Segment Start: The data

(** net/url and net/http: a URL is parsed, gets another query and is printed; a request is made
    of its text and sent over the network, and the body of the response is read. *)
Record Web (URL N : Type) := mkWeb {
  url_Parse : bytes -> option URL;
  url_Scheme : URL -> bytes;
  url_Host : URL -> bytes;
  with_RawQuery : bytes -> URL -> URL;
  url_String : URL -> bytes;
  NewRequest : bytes -> bool;
  client_Do : bytes -> N -> option (option bytes) * N;
}.
Arguments url_Parse {URL N} w.
Arguments url_Scheme {URL N} w.
Arguments url_Host {URL N} w.
Arguments with_RawQuery {URL N} w.
Arguments url_String {URL N} w.
Arguments NewRequest {URL N} w.
Arguments client_Do {URL N} w.

(** The body of the response to a request for a URL. *)
Definition get_body {URL N} (w : Web URL N) (u : URL) (n : N) : result herr bytes * N :=
  if negb (NewRequest w (url_String w u)) then (Err HRequest, n)
  else
    let '(resp, n) := client_Do w (url_String w u) n in
    (match resp with None => Err HDo | Some None => Err HRead | Some (Some benData) => Ok benData end, n).

Section http.
(** net.ParseIP, and net.LookupIP, which fails or gives addresses. *)
Variable ParseIP : bytes -> option bytes.
Variable LookupIP : bytes -> option (list bytes).

Fixpoint parse_peers (l : list tpeer) : result herr (list tpeer) :=
  match l with
  | [] => Ok []
  | p :: l =>
      if negb (length (default [] (tp_ID p)) =? 20)%nat then Err HPeerID
      else
        ip ← match ParseIP (tp_IP p) with
             | Some ip => Ok ip
             | None => match LookupIP (tp_IP p) with
                       | None => Err HLookup
                       | Some (ip :: _) => Ok ip
                       | Some [] => Panic
                       end
             end;
        rest ← parse_peers l;
        Ok (mkTPeer (tp_ID p) ip (tp_Port p) :: rest)
  end.

Definition with_peers (r : httpAnnounceResponse) (l : list tpeer) : httpAnnounceResponse :=
  mkHttpResp (h_Fail r) (h_Warning r) (h_Interval r) (h_MinInterval r) (h_TrackerID r) (h_Complete r) (h_Incomplete r)
    (Some l) (h_CheapPeers r).

Definition resp_parse (r : httpAnnounceResponse) : result herr httpAnnounceResponse :=
  if negb (bool_decide (h_Fail r = [])) then Err (HFail (h_Fail r))
  else if negb (bool_decide (h_Warning r = [])) then Err (HWarning (h_Warning r))
  else match h_Peers r, h_CheapPeers r with
       | Some l, _ => with_peers r <$> parse_peers l
       | None, Some cheap => Ok (with_peers r (cheap_peers cheap))
       | None, None => Err HNoPeers
       end.

Definition announceResp (r : httpAnnounceResponse) : AnnounceResp :=
  mkAnnounceResp (h_Interval r) (h_Incomplete r) (h_Complete r) (default [] (h_Peers r)) (h_MinInterval r).

(** What is made of the body. *)
Definition announce_body (body : bytes) : result herr httpAnnounceResponse :=
  match Decode body httpAnnounce_type (zero httpAnnounce_type) with
  | Ok (v, None) => match httpResp_of v with Some r => resp_parse r | None => Panic end
  | Ok (_, Some e) => Err (HBencode e)
  | Err e => Err (HBencode e)
  | Panic => Panic
  end.

Definition buildURL {URL N} (w : Web URL N) (url : bytes) (r : AnnounceReq) : option URL :=
  (fun u => with_RawQuery w (queryValues r) u) <$> url_Parse w url.

Definition http_announce {URL N} (w : Web URL N) (url : bytes) (r : AnnounceReq) (n : N) : result herr httpAnnounceResponse * N :=
  match buildURL w url r with
  | None => (Err HURL, n)
  | Some u => let '(body, n) := get_body w u n in (benData ← body; announce_body benData, n)
  end.

(** The tracker id [id] is kept, and changed when the response has another one. *)
Definition http_Announce {URL N} (w : Web URL N) (url : bytes) (r : AnnounceReq) (id : option bytes) (n : N)
    : result herr AnnounceResp * option bytes * N :=
  let '(resp, n) := http_announce w url r n in
  match resp with
  | Ok resp =>
      let id := match h_TrackerID resp with
                | None => id
                | Some new => if bool_decide (id = Some new) then id else Some new
                end in
      (Ok (announceResp resp), id, n)
  | Err e => (Err e, id, n)
  | Panic => (Panic, id, n)
  end.

End http.

(** *** Scrapes *)

Definition TorrentInfo_fields : list (sfield * gtype) :=
  [ fld "Seeders" "complete" "" (TInt 32); fld "Downloaded" "downloaded" "" (TInt 32);
    fld "Leechers" "incomplete" "" (TInt 32); fld "Name" "name" "omit" TString ].
Definition httpScrape_fields : list (sfield * gtype) :=
  [ fld "Files" "files" "" (TMap (TStruct TorrentInfo_fields)); fld "Fail" "failure_reason" "omit" TString ].
Definition httpScrape_type : gtype := TStruct httpScrape_fields.

Definition TorrentInfo_of (v : gval) : option TorrentInfo :=
  match v with VStruct [VInt s; VInt d; VInt l; VString n] => Some (mkTorrentInfo s d l n) | _ => None end.

(** The files and the failure. *)
Definition httpScrape_of (v : gval) : option (ScrapeResp * bytes) :=
  match v with
  | VStruct [VMap m; VString fail] =>
      files ← mapM (fun e => (fun i => (e.1, i)) <$> TorrentInfo_of e.2) (default [] m); Some (files, fail)
  | _ => None
  end.

Definition scrape_parse (files : ScrapeResp) (fail : bytes) : result herr ScrapeResp :=
  if negb (bool_decide (fail = [])) then Err (HFail fail)
  else if forallb (fun e => (length e.1 =? 20)%nat) files then Ok files else Err HHashLength.

Definition scrape_body (body : bytes) : result herr ScrapeResp :=
  match Decode body httpScrape_type (zero httpScrape_type) with
  | Ok (v, None) => match httpScrape_of v with Some (files, fail) => scrape_parse files fail | None => Panic end
  | Ok (_, Some e) => Err (HBencode e)
  | Err e => Err (HBencode e)
  | Panic => Panic
  end.

(** Nothing is done when the tracker has no scrape convention: the URL is then empty. *)
Definition http_scrape {URL N} (w : Web URL N) (url : bytes) (infoHashes : list bytes) (n : N) : result herr ScrapeResp * N :=
  match url_Parse w (ScrapeURL url) with
  | None => (Err HURL, n)
  | Some u =>
      let '(body, n) := get_body w (with_RawQuery w (scrape_query infoHashes) u) n in
      (benData ← body; scrape_body benData, n)
  end.

(** ** Reading a query back

    The reading of a query that the receiver does: url.ParseQuery. *)

Definition unhex (b : byte) : option Z :=
  let z := b2z b in
  if (48 <=? z) && (z <=? 57) then Some (z - 48)
  else if (97 <=? z) && (z <=? 102) then Some (z - 87)
  else if (65 <=? z) && (z <=? 70) then Some (z - 55)
  else None.

Fixpoint QueryUnescape (s : bytes) : option bytes :=
  match s with
  | [] => Some []
  | b :: s =>
      if bool_decide (b = "%"%byte) then
        match s with
        | x :: y :: s => a ← unhex x; c ← unhex y; r ← QueryUnescape s; Some (z2b (16 * a + c) :: r)
        | _ => None
        end
      else r ← QueryUnescape s; Some ((if bool_decide (b = "+"%byte) then " "%byte else b) :: r)
  end.

Fixpoint split_on (c : byte) (s : bytes) : list bytes :=
  match s with
  | [] => [[]]
  | b :: s =>
      if bool_decide (b = c) then [] :: split_on c s
      else match split_on c s with p :: l => (b :: p) :: l | [] => [[b]] end
  end.

Fixpoint cut (c : byte) (s : bytes) : bytes * bytes :=
  match s with
  | [] => ([], [])
  | b :: s => if bool_decide (b = c) then ([], s) else let '(k, v) := cut c s in (b :: k, v)
  end.

Definition ParseQuery (s : bytes) : option Values :=
  mapM (fun kv => let '(k, v) := cut "="%byte kv in k ← QueryUnescape k; v ← QueryUnescape v; Some (k, v)) (split_on "&"%byte s).

(** The escape of a byte stands for it, and has no separator: for every byte. *)
Definition escape_good (b : byte) : bool :=
  forallb (fun c => negb (bool_decide (c ∈ ["&"%byte; "="%byte]))) (escape_byte b) &&
  match escape_byte b with
  | [c] => negb (bool_decide (c = "%"%byte)) && bool_decide ((if bool_decide (c = "+"%byte) then " "%byte else c) = b)
  | [p; x; y] =>
      bool_decide (p = "%"%byte) &&
      match unhex x, unhex y with Some a, Some c => bool_decide (z2b (16 * a + c) = b) | _, _ => false end
  | _ => false
  end.

Lemma escape_good_all b : escape_good b = true.
Proof. destruct b; by vm_compute. Qed.

Lemma unescape_byte b rest r : QueryUnescape rest = Some r -> QueryUnescape (escape_byte b ++ rest) = Some (b :: r).
Proof.
  intros E. pose proof (escape_good_all b) as Hg. unfold escape_good in Hg. apply andb_true_iff in Hg as [_ Hg].
  destruct (escape_byte b) as [|c [|x [|y [|? ?]]]]; try done; cbn [app QueryUnescape].
  - apply andb_true_iff in Hg as [Hc%negb_true_iff Hb%bool_decide_eq_true]. rewrite Hc, E. cbn [mbind option_bind]. by rewrite Hb.
  - apply andb_true_iff in Hg as [Hc Hb]. rewrite Hc, E. destruct (unhex x) as [p|]; [|done]. destruct (unhex y) as [q|]; [|done].
    apply bool_decide_eq_true in Hb. cbn [mbind option_bind]. by rewrite Hb.
Qed.

Lemma QueryUnescape_Escape s : QueryUnescape (QueryEscape s) = Some s.
Proof. induction s as [|b s IH]; [done|]. by apply unescape_byte. Qed.

Lemma escape_byte_plain b c : c ∈ ["&"%byte; "="%byte] -> c ∉ escape_byte b.
Proof.
  intros Hc Hin. pose proof (escape_good_all b) as Hg. unfold escape_good in Hg. apply andb_true_iff in Hg as [Hg _].
  apply Is_true_true, forallb_True in Hg. pose proof (proj1 (Forall_forall _ _) Hg c Hin) as Hf. cbn beta in Hf.
  apply negb_True in Hf. by apply Hf, bool_decide_pack.
Qed.

Lemma QueryEscape_plain s c : c ∈ ["&"%byte; "="%byte] -> c ∉ QueryEscape s.
Proof.
  intros Hc. induction s as [|b s IH]; [apply not_elem_of_nil|]. intros [Hin|Hin]%elem_of_app; [by apply escape_byte_plain in Hin|by apply IH].
Qed.

Lemma split_on_plain c s : c ∉ s -> split_on c s = [s].
Proof.
  induction s as [|b s IH]; [done|]. intros Hn. cbn. rewrite bool_decide_false by set_solver. by rewrite IH by set_solver.
Qed.

Lemma split_on_app c s rest : c ∉ s -> split_on c (s ++ c :: rest) = s :: split_on c rest.
Proof.
  induction s as [|b s IH]; intros Hn; cbn; [by rewrite bool_decide_true|]. rewrite bool_decide_false by set_solver. by rewrite IH by set_solver.
Qed.

Lemma cut_app c k v : c ∉ k -> cut c (k ++ c :: v) = (k, v).
Proof.
  induction k as [|b k IH]; intros Hn; cbn; [by rewrite bool_decide_true|]. rewrite bool_decide_false by set_solver. by rewrite IH by set_solver.
Qed.

Lemma ParseQuery_Encode m : m <> [] -> ParseQuery (Values_Encode m) = Some m.
Proof.
  assert (Hone : forall k v, (let '(k', v') := cut "="%byte (QueryEscape k ++ "="%byte :: QueryEscape v) in
    k' ← QueryUnescape k'; v' ← QueryUnescape v'; Some (k', v')) = Some (k, v)).
  { intros k v. rewrite cut_app by (apply QueryEscape_plain; right; left). by rewrite !QueryUnescape_Escape. }
  assert (Hno : forall k v, "&"%byte ∉ QueryEscape k ++ "="%byte :: QueryEscape v).
  { assert (Hq : forall s, "&"%byte ∉ QueryEscape s) by (intros s; apply QueryEscape_plain; left).
    intros k v [Hin|[Hin|Hin]%elem_of_cons]%elem_of_app; [by apply Hq in Hin|discriminate|by apply Hq in Hin]. }
  unfold ParseQuery. induction m as [|[k v] m IH]; [done|]. intros _. destruct m as [|e m].
  - cbn [Values_Encode]. rewrite split_on_plain by apply Hno. cbn [mapM]. by rewrite Hone.
  - change (Values_Encode ((k, v) :: e :: m)) with (QueryEscape k ++ "="%byte :: QueryEscape v ++ "&"%byte :: Values_Encode (e :: m)).
    replace (QueryEscape k ++ "="%byte :: QueryEscape v ++ "&"%byte :: Values_Encode (e :: m))
      with ((QueryEscape k ++ "="%byte :: QueryEscape v) ++ "&"%byte :: Values_Encode (e :: m)) by (by rewrite <- (assoc_L (++))).
    rewrite split_on_app by apply Hno. cbn [mapM]. rewrite Hone. cbn [mbind option_bind]. by rewrite IH.
Qed.

(** ** Responses are read without panics *)

Lemma Peer_of_wt v : wt (TStruct Peer_fields) v -> exists p, Peer_of v = Some p.
Proof.
  intros H. destruct v as [| | | | | | | |vals| |]; try done. struct_fields H. cbn [snd fld] in *.
  destruct v; try done. destruct v0; try done. destruct v1; try done. by eexists.
Qed.

Lemma httpResp_of_wt v : wt httpAnnounce_type v -> exists r, httpResp_of v = Some r.
Proof.
  intros H. destruct v as [| | | | | | | |vals| |]; try done. struct_fields H. cbn [snd fld] in *.
  destruct v; try done. destruct v0; try done. destruct v1; try done. destruct v2; try done. destruct v3; try done.
  destruct v4; try done. destruct v5; try done. destruct v7; try done. cbn [httpResp_of].
  destruct (val_slice_wt Peer_of _ v6 Peer_of_wt Hv6) as [ps ->]. by eexists.
Qed.

Lemma TorrentInfo_of_wt v : wt (TStruct TorrentInfo_fields) v -> exists i, TorrentInfo_of v = Some i.
Proof.
  intros H. destruct v as [| | | | | | | |vals| |]; try done. struct_fields H. cbn [snd fld] in *.
  destruct v; try done. destruct v0; try done. destruct v1; try done. destruct v2; try done. by eexists.
Qed.

Lemma httpScrape_of_wt v : wt httpScrape_type v -> exists r, httpScrape_of v = Some r.
Proof.
  intros H. destruct v as [| | | | | | | |vals| |]; try done. struct_fields H. cbn [snd fld] in *.
  destruct v as [| | | | | | |m| | |]; try done. destruct v0; try done. cbn [httpScrape_of]. cbn in Hv.
  assert (exists l, mapM (fun e : bytes * gval => (fun i => (e.1, i)) <$> TorrentInfo_of e.2) (default [] m) = Some l) as [l ->]; [|by eexists].
  induction Hv as [|e l He _ [ys IH]]; [by eexists|]. destruct (TorrentInfo_of_wt _ He) as [i Ei]. cbn. rewrite Ei. cbn. rewrite IH. by eexists.
Qed.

Segment End: The data

To do = What you return must be the lines above that run from the line with "ip ← match ParseIP (tp_IP p) with" to the line with "(Some l) (h_CheapPeers r).", inclusive, each copied exactly.

Finished exercise =
        ip ← match ParseIP (tp_IP p) with
             | Some ip => Ok ip
             | None => match LookupIP (tp_IP p) with
                       | None => Err HLookup
                       | Some (ip :: _) => Ok ip
                       | Some [] => Panic
                       end
             end;
        rest ← parse_peers l;
        Ok (mkTPeer (tp_ID p) ip (tp_Port p) :: rest)
  end.

Definition with_peers (r : httpAnnounceResponse) (l : list tpeer) : httpAnnounceResponse :=
  mkHttpResp (h_Fail r) (h_Warning r) (h_Interval r) (h_MinInterval r) (h_TrackerID r) (h_Complete r) (h_Incomplete r)
    (Some l) (h_CheapPeers r).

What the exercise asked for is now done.